Un conseiller d’Edouard Fritch dit "Pourquoi créer une aire marine protégée dans une zone où la pêche n’existe pas ?". C’est justement toute la philosophie du programme Héritage Mondial des Océans mené par Pew. Il ne reste plus que 10% des océans encore sains à l’échelle de la planète. La plupart des espèces commerciales du Pacifique sont surexploitées, avec par exemple une réduction de 84% des stocks de thons obèse. Pourtant, la pêche augmente chaque année dans le Pacifique. Créer une réserve dans une zone largement pêchée est très complexe, voire impossible. Et dans une zone surexploitée, il n’y a plus grand-chose à protéger. Il semble donc plus pragmatique de sécuriser la protection de certaines des dernières zones qui sont encore saines, avant que la pêche ne s’y intensifie. Les eaux des Australes sont encore préservées, mais pour combien de temps ? Selon l’Agence française de développement (AFD), sept dossiers de bateaux usines surgélateurs pour pêcher en Polynésie française ont été présentés à Bercy pour une défiscalisation. Les Australes ne veulent pas de ces bateaux usines dans leurs eaux, car ils pensent que leurs intérêts seraient nuls pour leur archipel alors que leurs impacts seraient importants pour la pêche côtière dont ces populations dépendent.
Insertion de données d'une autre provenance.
(** C18: where keys come from: every key set of a started provider belongs to an
    issuer that a configured URL describes, and is read by the same means as
    the description: a file's keys from a file, those of an HTTP issuer over
    HTTP.  So no document from the network makes the program read a local file,
    and no file path it reads has been percent-decoded into a traversal. *)
Theorem keys_same_scheme rf n wks audKey auds kind perm (j : support) ks :
  New rf n wks audKey auds kind perm = Started j → ks ∈ JWKS j →
  ∃ url wk, url ∈ wks ∧ wk ∈ wellknownList j ∧ described rf n url wk
    ∧ isFileURL (JwksURI wk) = isFileURL url
    ∧ match ks with
      | StaticSet keys =>
          isFileURL url = true
          ∧ ∃ path data parsed, fileURLToPath (JwksURI wk) = Ok path ∧ rf path = Ok data
              ∧ jwk_Parse data = Some parsed ∧ keys = post_fetched wk parsed
              ∧ Forall (λ s, s ≠ "..") (Split path "/")
      | CachedSet u =>
          isFileURL url = false ∧ u = JwksURI wk ∧ jwks_Register n u = true
          ∧ ∃ wk', wk' ∈ wellknownList j ∧ JwksURI wk' = u ∧ registered j !! u = Some wk'
      end.
Proof.
  intros (_ & _ & ->)%jwt_started Hks. simpl in *.
  apply list_elem_of_omap in Hks as (wk & Hwk & Hl).
  pose proof Hwk as (url & Hurl & Hd%load_well_known_described)%list_elem_of_omap.
  exists url, wk. split; [done|]. split; [done|]. split; [done|].
  set (issuers := omap (load_well_known rf n) wks) in *.
  assert (Hreg : (load_jwks rf n wk).2 = Some wk → ∃ wk', wk' ∈ issuers
    ∧ JwksURI wk' = JwksURI wk
    ∧ foldl register ∅ (omap (λ wk, (load_jwks rf n wk).2) issuers) !! JwksURI wk = Some wk').
  { intros Hu. destruct (registered_by (omap (λ wk, (load_jwks rf n wk).2) issuers) ∅ wk)
      as (wk' & (wk2 & Hin & Hwk2%load_jwks_registers)%list_elem_of_omap & ?).
    - apply list_elem_of_omap. by exists wk.
    - subst. by exists wk2. }
  destruct Hd as (Hsrc & _). unfold load_jwks in Hl, Hreg. rewrite Hsrc in Hl, Hreg.
  destruct (isFileURL url) eqn:E1, (isFileURL (JwksURI wk)) eqn:E2; simpl in Hl, Hreg;
    try done; (split; [done|]).
  - destruct (readFileURL rf (JwksURI wk)) as [data|] eqn:Er; [|done].
    destruct (jwk_Parse data) as [parsed|] eqn:Ep; [|done]. injection Hl as <-.
    apply readFileURL_Ok in Er as (path & Hp & Hr). split; [done|].
    exists path, data, parsed. split_and!; try done.
    by eapply fileURLToPath_no_traversal.
  - destruct (jwks_Register n (JwksURI wk)) eqn:Er; [|done].
    destruct (jwks_Get n (JwksURI wk)); [|done]. injection Hl as <-. split_and!; auto.
Qed.
(* ===== verification/FileCache.v ===== *)
(** * pkg/filecache: files of a folder, cached and watched

    [Cache] (filecache.go) reads a file on demand and keeps it until a watcher
    event marks it dirty or removes it; [delayedCallbacks] (callbacks.go) turns
    the bursts of events into one callback a while after the last.  Each
    operation holds its mutex throughout and is one step here; the goroutines
    they start are kept in the state until they run. *)

From S2P Require Import Prelude GoStrings GoValue GoOs GoUrl GoPath.

(** ** callbacks.go *)

(** [pending]: name to timer; [timers]: the armed timers with their name and
    deadline; [fired]: the functions of expired timers that have not run yet. *)
Record delayedCallbacks := mkDelayed {
  delay : N;
  pending : gmap string nat;
  timers : gmap nat (string * N);
  fired : list string;
  next_timer : nat
}.

Definition newDelayedCallbacks (d : N) : delayedCallbacks := mkDelayed d ∅ ∅ [] 0.

(** [timer.Stop()] keeps an armed timer from firing; on an expired one it does
    nothing. *)
Definition stop_timer (id : nat) (q : delayedCallbacks) : delayedCallbacks :=
  mkDelayed (delay q) (pending q) (delete id (timers q)) (fired q) (next_timer q).

Definition add (name : string) (now : N) (q : delayedCallbacks) : delayedCallbacks :=
  let q1 := match pending q !! name with Some id => stop_timer id q | None => q end in
  mkDelayed (delay q1) (<[name := next_timer q1]> (pending q1))
    (<[next_timer q1 := (name, (now + delay q1)%N)]> (timers q1)) (fired q1) (S (next_timer q1)).

(** The runtime fires a timer whose deadline has passed. *)
Definition expire (id : nat) (now : N) (q : delayedCallbacks) : delayedCallbacks :=
  match timers q !! id with
  | Some (name, deadline) =>
      if (deadline <=? now)%N then
        mkDelayed (delay q) (pending q) (delete id (timers q)) (fired q ++ [name]) (next_timer q)
      else q
  | None => q
  end.

(** The [n]th fired function: it forgets the name; then it calls [q.fn name]. *)
Definition run_fired (n : nat) (q : delayedCallbacks) : option (string * delayedCallbacks) :=
  match fired q !! n with
  | Some name =>
      Some (name, mkDelayed (delay q) (delete name (pending q)) (timers q)
                    (delete n (fired q)) (next_timer q))
  | None => None
  end.

(** ** filecache.go *)

Definition callbackDelay : N := 500.                  (* milliseconds *)

Record File := mkFile { dirty : bool; data : string }.

(** The function values given to [AddCallback]: regocache.Watch registers the
    method [Callback] of its cache, which [RegoCache.call] runs. *)
Inductive callback := PolicyCallback.

(** [files]: a nil map and an empty one read alike; [getters]: the goroutines
    [go c.Get(name)] still to run. *)
Record Cache := mkCache {
  folder : string;
  pattern : string;
  files : gmap string File;
  queue : delayedCallbacks;
  getters : list string;
  callbacks : list callback
}.

Definition set_files (f : gmap string File → gmap string File) (c : Cache) : Cache :=
  mkCache (folder c) (pattern c) (f (files c)) (queue c) (getters c) (callbacks c).
Definition set_queue (f : delayedCallbacks → delayedCallbacks) (c : Cache) : Cache :=
  mkCache (folder c) (pattern c) (files c) (f (queue c)) (getters c) (callbacks c).
Definition set_getters (f : list string → list string) (c : Cache) : Cache :=
  mkCache (folder c) (pattern c) (files c) (queue c) (f (getters c)) (callbacks c).

Definition AddCallback (fn : callback) : go Cache unit :=
  go_modify (λ c, mkCache (folder c) (pattern c) (files c) (queue c) (getters c)
                    (callbacks c ++ [fn])).

(** What the file system answers. *)
Inductive read_result : Type :=
| ReadData (d : string)
| NotExist
| ReadError (e : error).

Inductive lstat_result : Type :=
| LstatError
| LstatDir
| LstatRegular
| LstatOther.                                        (* a symbolic link, a device *)

(** [watcher], [add_ok]: whether fsnotify could make the watcher and watch. *)
Definition New (lstat : string → lstat_result) (watcher add_ok : bool)
    (folder pattern : string) : result Cache :=
  match lstat folder with
  | LstatError => Err (ErrMsg "lstat")
  | LstatDir =>
      if negb watcher then Err (ErrMsg "fsnotify.NewWatcher")
      else if negb add_ok then Err (ErrMsg "watcher.Add")
      else Ok (mkCache folder pattern ∅ (newDelayedCallbacks callbackDelay) [] [])
  | _ => Err (ErrMsg "not a folder")
  end.

Section cache.
Context (ReadFile : string → read_result).

(** The file, when it exists, or an error. *)
Definition readFile (folder name : string) : result (option File * bool) :=
  match ReadFile (path_Join folder name) with
  | NotExist => Ok (None, false)
  | ReadError e => Err e
  | ReadData d => Ok (Some (mkFile false d), true)
  end.

(** Data (nil when the file is gone) and whether it was just read. *)
Definition Get (name : string) : go Cache (result (option string * bool)) :=
  c ← go_get;
  let load : go Cache (result (option string * bool)) :=
    match readFile (folder c) name with
    | Err err => mret (Err err)
    | Ok (None, _) => go_modify (set_files (delete name));; mret (Ok (None, true))
    | Ok (Some f, updated) =>
        go_modify (set_files (<[name := f]>));; mret (Ok (Some (data f), updated))
    end in
  match files c !! name with
  | Some f => if negb (dirty f) then mret (Ok (Some (data f), false)) else load
  | None => load
  end.
End cache.

Definition set_dirty (f : File) : File := mkFile true (data f).

(** [op]: [fs_Write] or [fs_Remove]. *)
Definition invalidate (name : string) (op : N) (now : N) : go Cache unit :=
  c ← go_get;
  match files c !! name with
  | Some f =>
      if (op =? fs_Remove)%N then
        go_modify (set_files (delete name));; go_modify (set_queue (add name now))
      else
        (if negb (dirty f) then go_modify (set_queue (add name now)) else mret tt);;
        go_modify (set_files (alter set_dirty name))
  | None =>
      go_modify (set_getters (λ l, l ++ [name]));; go_modify (set_queue (add name now))
  end.

Definition shouldProcess (lstat : string → lstat_result) (pat fullPath name : string) : bool :=
  if HasPrefix name "." then false
  else if negb (path_Match pat name) then false
  else match lstat fullPath with
       | LstatError => true
       | LstatRegular => true
       | _ => false
       end.

(** One event of the watching goroutine. *)
Definition watch_event (lstat : string → lstat_result) (now : N) (e : Event) : go Cache unit :=
  c ← go_get;
  let name := path_Base (Name e) in
  let process := shouldProcess lstat (pattern c) (Name e) name in
  let removed : go Cache unit :=
    if Has e fs_Remove || Has e fs_Rename then
      if process then invalidate name fs_Remove now else mret tt
    else mret tt in
  if Has e fs_Write || Has e fs_Create then
    if process then invalidate name fs_Write now;; removed else mret tt
  else removed.

(** What [Watch] calls back for at once: the entries of the folder. *)
Definition watch_names (c : Cache) (ReadDir : result (list (string * bool))) : list string :=
  match ReadDir with
  | Err _ => []
  | Ok entries =>
      omap (λ e : string * bool, let '(name, is_dir) := e in
              if is_dir then None
              else if path_Match (pattern c) name then Some name else None) entries
  end.

(** ** The queue: timers and names *)

(** Timer ids are fresh, and a pending name's timer is its own: while armed it
    is for that name. *)
Record queue_ok (q : delayedCallbacks) : Prop := {
  timers_old : map_Forall (λ id _, (id < next_timer q)%nat) (timers q);
  pending_old : map_Forall (λ _ id, (id < next_timer q)%nat) (pending q);
  pending_name name id n d :
    pending q !! name = Some id → timers q !! id = Some (n, d) → n = name
}.

(** An armed timer that belongs to no pending entry is one whose entry a late
    callback removed; [debounced]: there is none. *)
Definition debounced (q : delayedCallbacks) : Prop :=
  map_Forall (λ id nd, pending q !! nd.1 = Some id) (timers q).

Lemma queue_ok_new d : queue_ok (newDelayedCallbacks d).
Proof. split; simpl; intros *; by rewrite ?lookup_empty. Qed.

Lemma queue_ok_add name now q : queue_ok q → queue_ok (add name now q).
Proof.
  intros [Ht Hp Hn]. unfold add. cbv zeta.
  set (q1 := match pending q !! name with Some id => stop_timer id q | None => q end).
  assert (Hpend : pending q1 = pending q) by (unfold q1; by case_match).
  assert (Hnext : next_timer q1 = next_timer q) by (unfold q1; by case_match).
  assert (Htim : timers q1 ⊆ timers q).
  { unfold q1. case_match; [apply delete_subseteq|done]. }
  split; simpl; rewrite ?Hpend, ?Hnext.
  - apply map_Forall_insert_2; [lia|]. intros id nd Hid.
    eapply lookup_weaken in Hid; [|exact Htim]. specialize (Ht id nd Hid). simpl in *. lia.
  - apply map_Forall_insert_2; [lia|]. intros n id Hid. specialize (Hp n id Hid). simpl in *. lia.
  - intros name' id n d. rewrite !lookup_insert_Some.
    intros [[<- <-]|[Hne Hid]] [[? [= <- <-]]|[? Hti]]; try done.
    + exfalso. specialize (Hp name' id Hid). simpl in *. lia.
    + eapply Hn; [exact Hid|]. by eapply lookup_weaken.
Qed.

Lemma queue_ok_expire id now q : queue_ok q → queue_ok (expire id now q).
Proof.
  intros [Ht Hp Hn]. unfold expire.
  destruct (timers q !! id) as [[name deadline]|]; [|by split].
  destruct (deadline <=? now)%N; [|by split]. split; simpl; [|done|].
  - by apply map_Forall_delete.
  - intros name' id' n d Hid. rewrite lookup_delete_Some. intros [_ ?]. eauto.
Qed.

Lemma queue_ok_run_fired n q name q' :
  queue_ok q → run_fired n q = Some (name, q') → queue_ok q'.
Proof.
  unfold run_fired. intros [Ht Hp Hn]. destruct (fired q !! n); [|done].
  intros [= <- <-]. split; simpl; [done|by apply map_Forall_delete|].
  intros name' id m d. rewrite lookup_delete_Some. intros [_ ?]. eauto.
Qed.
(* ===== verification/FileCacheProps.v ===== *)
(** * Properties of the file cache *)

From S2P Require Import Prelude GoStrings GoValue GoOs GoUrl GoPath FileCache.

(** ** Reading through the cache *)

(** The file is read: it is not cached, or marked dirty. *)
Definition stale (c : Cache) (name : string) : bool :=
  match files c !! name with Some f => dirty f | None => true end.

Section get.
Context (ReadFile : string → read_result).

(** What a read through to the file system does. *)
Definition reload (name : string) (c : Cache)
    : outcome (result (option string * bool)) * Cache :=
  match ReadFile (path_Join (folder c) name) with
  | NotExist => (Done (Ok (None, true)), set_files (delete name) c)
  | ReadError e => (Done (Err e), c)
  | ReadData d => (Done (Ok (Some d, true)), set_files (<[name := mkFile false d]>) c)
  end.

Lemma Get_run name c :
  Get ReadFile name c
  = match files c !! name with
    | Some f => if dirty f then reload name c else (Done (Ok (Some (data f), false)), c)
    | None => reload name c
    end.
Proof.
  unfold Get, reload, readFile. erewrite go_bind_done by reflexivity. cbv beta zeta.
  destruct (files c !! name) as [[[] d]|]; simpl;
    by destruct (ReadFile (path_Join (folder c) name)).
Qed.

Lemma Get_frame name c :
  let c' := (Get ReadFile name c).2 in
  folder c' = folder c ∧ pattern c' = pattern c ∧ queue c' = queue c ∧ getters c' = getters c
  ∧ callbacks c' = callbacks c ∧ ∀ n, n ≠ name → files c' !! n = files c !! n.
Proof.
  cbv zeta. rewrite Get_run. unfold reload.
  destruct (files c !! name) as [[[] d]|]; try (by split_and!);
    destruct (ReadFile _); simpl; split_and!; try done; intros n Hn;
    by rewrite ?lookup_insert_ne, ?lookup_delete_ne.
Qed.

(** Where what is cached, and what is returned, was read. *)
Lemma Get_files name c n f :
  files (Get ReadFile name c).2 !! n = Some f →
  files c !! n = Some f
  ∨ n = name ∧ ReadFile (path_Join (folder c) name) = ReadData (data f).
Proof.
  assert (Hrel : files (reload name c).2 !! n = Some f → files c !! n = Some f
    ∨ n = name ∧ ReadFile (path_Join (folder c) name) = ReadData (data f)).
  { unfold reload. destruct (ReadFile _) as [d| |e]; simpl; [| |by left].
    - intros [[<- <-]|[_ ?]]%lookup_insert_Some; [by right|by left].
    - intros [_ ?]%lookup_delete_Some. by left. }
  rewrite Get_run. destruct (files c !! name) as [[[] d0]|]; simpl; auto.
Qed.

Lemma Get_data name c d b :
  (Get ReadFile name c).1 = Done (Ok (Some d, b)) →
  ReadFile (path_Join (folder c) name) = ReadData d
  ∨ ∃ f, files c !! name = Some f ∧ data f = d.
Proof.
  assert (Hrel : (reload name c).1 = Done (Ok (Some d, b)) →
    ReadFile (path_Join (folder c) name) = ReadData d).
  { unfold reload. destruct (ReadFile _) as [d'| |e]; simpl; intros [=]. by subst. }
  rewrite Get_run. destruct (files c !! name) as [[[] d0]|]; simpl; auto.
  intros [= <- _]. eauto.
Qed.

(** A change is reported once: the first [Get] of a file that is new or
    dirty returns its current content as updated, every later one the same
    content as not updated and without reading the file, until an event marks
    it; a [Get] of an unchanged file has no effect. *)
Lemma Get_fresh name c d :
  ReadFile (path_Join (folder c) name) = ReadData d →
  stale c name = true →
  ∃ c', Get ReadFile name c = (Done (Ok (Some d, true)), c')
        ∧ stale c' name = false
        ∧ ∀ ReadFile', FileCache.Get ReadFile' name c' = (Done (Ok (Some d, false)), c').
Proof.
  intros Hd Hs. exists (set_files (<[name := mkFile false d]>) c).
  rewrite Get_run. unfold stale in *.
  split; [|split].
  - destruct (files c !! name) as [f|]; [rewrite Hs|]; unfold reload; by rewrite Hd.
  - simpl. by rewrite lookup_insert_eq.
  - intros rf. unfold FileCache.Get. erewrite go_bind_done by reflexivity. cbv beta zeta.
    simpl. by rewrite lookup_insert_eq.
Qed.
End get.

(** ** Events *)

(** An event about a file whose name starts with a dot, about a symbolic link
    or about a name outside the pattern changes nothing.  A mounted ConfigMap
    is updated by replacing the symbolic link "..data" that its files go
    through, so no update of a mounted policy is ever noticed. *)
Theorem ignored_events lstat now e c :
  HasPrefix (path_Base (Name e)) "." = true
  ∨ path_Match (pattern c) (path_Base (Name e)) = false
  ∨ lstat (Name e) = LstatOther →
  watch_event lstat now e c = (Done tt, c).
Proof.
  intros Hcase.
  assert (Hp : shouldProcess lstat (pattern c) (Name e) (path_Base (Name e)) = false).
  { unfold shouldProcess. destruct Hcase as [->|[->| ->]]; [done|by case_match|].
    by repeat case_match. }
  unfold watch_event. erewrite go_bind_done by reflexivity. cbv beta zeta. rewrite Hp.
  by destruct (Has e fs_Write || Has e fs_Create), (Has e fs_Remove || Has e fs_Rename).
Qed.

Example ignored_events_witness :
  let c := mkCache "/policies" "*" {["request.rego" := mkFile false "old"]}
             (newDelayedCallbacks 500) [] [PolicyCallback] in
  watch_event (λ _, LstatRegular) 0 (mkEvent "/policies/..data" fs_Create) c = (Done tt, c).
Proof. intros c. apply ignored_events. left. reflexivity. Defined.

(** ** Debouncing *)

(** The time of the last event of [name]. *)
Definition last_time (name : string) (l : list (string * N)) : option N :=
  last (omap (λ e, if String.eqb e.1 name then Some e.2 else None) l).

Definition adds (l : list (string * N)) (q : delayedCallbacks) : delayedCallbacks :=
  foldl (λ q e, add e.1 e.2 q) q l.

Lemma last_time_snoc name l e :
  last_time name (l ++ [e]) = if String.eqb e.1 name then Some e.2 else last_time name l.
Proof.
  unfold last_time. rewrite omap_app, last_app. simpl.
  by destruct (String.eqb e.1 name).
Qed.

Lemma queue_ok_adds l q : queue_ok q → queue_ok (adds l q).
Proof.
  unfold adds. revert q. induction l as [|e l IH]; intros q Hq; [done|].
  simpl. by apply IH, queue_ok_add.
Qed.

Lemma add_delay name now q : delay (add name now q) = delay q.
Proof. unfold add. by destruct (pending q !! name). Qed.

Lemma add_fired name now q : fired (add name now q) = fired q.
Proof. unfold add. by destruct (pending q !! name). Qed.

Lemma adds_frame l q : delay (adds l q) = delay q ∧ fired (adds l q) = fired q.
Proof.
  unfold adds. revert q. induction l as [|e l IH]; intros q; [done|]. simpl.
  destruct (IH (add e.1 e.2 q)) as [-> ->]. by rewrite add_delay, add_fired.
Qed.

(** An armed timer after an [add]. *)
Lemma add_timers name now q id n dl :
  queue_ok q →
  timers (add name now q) !! id = Some (n, dl) ↔
  (id = next_timer q ∧ n = name ∧ dl = (now + delay q)%N)
  ∨ (timers q !! id = Some (n, dl) ∧ pending q !! name ≠ Some id).
Proof.
  intros [Ht Hp Hn]. unfold add. cbv zeta.
  assert (Hlt : ∀ x, timers q !! x = Some (n, dl) → (x < next_timer q)%nat).
  { intros x Hx. by apply (Ht x _ Hx). }
  destruct (pending q !! name) as [old|] eqn:E; simpl; rewrite lookup_insert_Some.
  - rewrite lookup_delete_Some. specialize (Hp name old E). simpl in Hp.
    split.
    + intros [[<- [= <- <-]]|[_ [? ?]]]; [by left|right]. split; [done|congruence].
    + intros [(-> & -> & ->)|[Hti Hne]]; [by left|right].
      split; [specialize (Hlt id Hti); lia|]. split; [congruence|done].
  - split.
    + intros [[<- [= <- <-]]|[_ ?]]; [by left|by right].
    + intros [(-> & -> & ->)|[Hti _]]; [by left|right].
      split; [specialize (Hlt id Hti); lia|done].
Qed.

Lemma add_pending name now q n :
  pending (add name now q) !! n
  = if String.eqb name n then Some (next_timer q) else pending q !! n.
Proof.
  unfold add. cbv zeta. destruct (String.eqb_spec name n) as [->|Hne];
    destruct (pending q !! _); simpl; by rewrite ?lookup_insert_eq, ?lookup_insert_ne.
Qed.

(** An armed timer is the pending one of its file and fires the delay after the
    file's last event. *)
Lemma armed_timers d l id name deadline :
  let q := adds l (newDelayedCallbacks d) in
  timers q !! id = Some (name, deadline) ↔
  pending q !! name = Some id ∧ ∃ t, last_time name l = Some t ∧ deadline = (t + d)%N.
Proof.
  cbv zeta. revert id name deadline.
  induction l as [|[n t] l IH] using rev_ind; intros id name deadline.
  { simpl. rewrite !lookup_empty. split; [done|]. by intros [? _]. }
  unfold adds in *. rewrite foldl_app. cbn [foldl fst snd].
  fold (adds l (newDelayedCallbacks d)) in *.
  pose proof (queue_ok_adds l _ (queue_ok_new d)) as Hok.
  rewrite (add_timers n t _ id name deadline Hok), IH, add_pending, last_time_snoc.
  cbn [fst snd]. rewrite (proj1 (adds_frame l (newDelayedCallbacks d))). simpl delay.
  destruct (String.eqb_spec n name) as [->|Hne].
  - split.
    + intros [(-> & _ & ->)|[[Hp _] Hnp]]; [eauto|done].
    + intros [[= <-] (t' & [= <-] & ->)]. by left.
  - split.
    + intros [(_ & -> & _)|[[Hp Ht] _]]; [done|by split].
    + intros [Hp (t' & Ht & ->)]. right. split; [eauto|].
      intros Hp'. destruct Hok as [_ _ Hn].
      assert (Hti : timers (adds l (newDelayedCallbacks d)) !! id = Some (name, (t' + d)%N)).
      { apply IH. eauto. }
      by apply Hne, eq_sym, (Hn n id name (t' + d)%N).
Qed.

Lemma pending_last d l name :
  is_Some (pending (adds l (newDelayedCallbacks d)) !! name) ↔ is_Some (last_time name l).
Proof.
  induction l as [|[n t] l IH] using rev_ind.
  { simpl. rewrite lookup_empty. split; by intros [? ?]. }
  unfold adds in *. rewrite foldl_app. cbn [foldl fst snd].
  rewrite add_pending, last_time_snoc. cbn [fst snd].
  destruct (String.eqb n name); [split; by eauto|exact IH].
Qed.

(** C35: a burst of events on a file causes one callback: however events on any
    number of files are interleaved, as long as no timer has expired, each file
    with an event has exactly one armed timer, which is set to fire the delay
    after its last event; a file without events has none. *)
Theorem add_debounces d l name :
  let q := adds l (newDelayedCallbacks d) in
  match last_time name l with
  | Some t =>
      ∃ id, pending q !! name = Some id
        ∧ ∀ id' deadline,
            timers q !! id' = Some (name, deadline) ↔ id' = id ∧ deadline = (t + d)%N
  | None => pending q !! name = None ∧ ∀ id deadline, timers q !! id ≠ Some (name, deadline)
  end.
Proof.
  cbv zeta. pose proof (pending_last d l name) as Hp.
  destruct (last_time name l) as [t|] eqn:Et.
  - destruct (proj2 Hp) as [id Hid]; [by eexists|]. exists id. split; [done|].
    intros id' deadline. rewrite armed_timers, Hid, Et. naive_solver.
  - destruct (pending _ !! name) as [id|] eqn:Hid; [|split; [done|]].
    + by destruct (proj1 Hp) as [? ?]; [eexists|].
    + intros id deadline [Hpe _]%armed_timers. congruence.
Qed.

(** The callback of an expired timer that runs late forgets the newer timer
    of the same file; the next event then leaves that one armed too, and the
    file is called back twice although all events are within the delay. *)
Theorem late_callback_fires_twice d name t0 t1 t2 :
  (t0 + d ≤ t1)%N →
  let q := newDelayedCallbacks d in
  ∃ q', run_fired 0 (add name t1 (expire 0 (t0 + d)%N (add name t0 q))) = Some (name, q')
        ∧ timers (add name t2 q') = {[1%nat := (name, (t1 + d)%N); 2%nat := (name, (t2 + d)%N)]}.
Proof.
  intros Ht. cbv zeta. eexists.
  assert (Hadd : add name t0 (newDelayedCallbacks d)
    = mkDelayed d {[name := 0%nat]} {[0%nat := (name, (t0 + d)%N)]} [] 1) by done.
  rewrite Hadd. unfold expire. simpl timers. rewrite lookup_singleton_eq.
  rewrite (proj2 (N.leb_le _ _)) by done.
  unfold add at 1. simpl. rewrite lookup_singleton_eq. simpl.
  unfold run_fired. simpl. split; [done|].
  unfold add. simpl. rewrite insert_singleton_eq, delete_singleton_eq, lookup_empty. simpl.
  rewrite delete_singleton_eq, delete_empty. by apply insert_insert_ne.
Qed.

Example late_callback_fires_twice_witness :
  ∃ q', run_fired 0 (add "a.rego" 510 (expire 0 500 (add "a.rego" 0 (newDelayedCallbacks 500))))
          = Some ("a.rego", q')
        ∧ timers (add "a.rego" 520 q')
          = {[1%nat := ("a.rego", 1010%N); 2%nat := ("a.rego", 1020%N)]}.
Proof. by apply (late_callback_fires_twice 500 "a.rego" 0 510 520). Defined.
Lemma get_query_run name got (r : world) :
  get_query name got r
  = match got with
    | Err e => (Done (Err e), r)
    | Ok (None, _) => (Done (Ok None), set_regos (delete name) r)
    | Ok (Some d, dirty) =>
        match regos r !! name with
        | Some q => if dirty then install name d r else (Done (Ok (Some q)), r)
        | None => install name d r
        end
    end.
Proof.
  unfold get_query, install. erewrite go_bind_done by reflexivity. cbv beta.
  destruct got as [[[d|] dirty]|e]; try done. unfold go_modify, mret, go_ret.
  destruct (regos r !! name) as [q|]; [destruct dirty|]; simpl;
    by destruct (compile (debug r) name d).
Qed.

Lemma Get_done rf name c : ∃ got, (Get rf name c).1 = Done got.
Proof. rewrite Get_run. unfold reload. repeat case_match; eauto. Qed.

(** Alone, a goroutine goes through the two halves in turn. *)
Lemma GetRego_halves name (r : world) :
  ∃ got, (Get (fs r) name (cache r)).1 = Done got
    ∧ GetRego name r
      = get_query name got (set_cache (λ _, (Get (fs r) name (cache r)).2) r).
Proof.
  destruct (Get_done (fs r) name (cache r)) as [got Hg]. exists got. split; [done|].
  unfold GetRego, mbind, go_bind. rewrite get_file_run. by rewrite Hg.
Qed.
Le conseiller ajoute : "en revanche, une fois créée, l’AMP pourrait poser de sérieux problèmes à la population". Quels problèmes ? Le zonage proposé par la population des Australes prévoit une zone de pêche de 20 milles marins autour de chaque île pour les poti marara (il n’y pas de thoniers basés aux Australes). La population pourrait donc continuer à pêcher durablement au milieu de la plus grande réserve marine du monde. Les AMP, à travers leur notoriété internationale, entrainent également un développement de l’écotourisme. Par exemple, selon le Ministère de l’Environnement, la fréquentation touristique de l’île de Fakarava a été multipliée par sept, suite à la création de la réserve de biosphère de l’UNESCO il y a 10 ans. Plutôt que des problèmes, les AMP apportent donc des bénéfices directs pour les archipels.

Nous sommes peinés de devoir nous défendre publiquement face à ces accusations. Cependant, la vocation de Pew au niveau international est de stimuler la participation citoyenne au développement des politiques publiques. Donc nous sommes malgré tout heureux de voir que le projet de réserve marine proposé fait aujourd’hui l’objet d’un vrai débat public. Nous ne sommes pas rancuniers et nous sommes bien sûr disposés à continuer à travailler avec le Ministère et la population des Australes sur ce beau projet de Rahui Nui No Tuha’a Pae.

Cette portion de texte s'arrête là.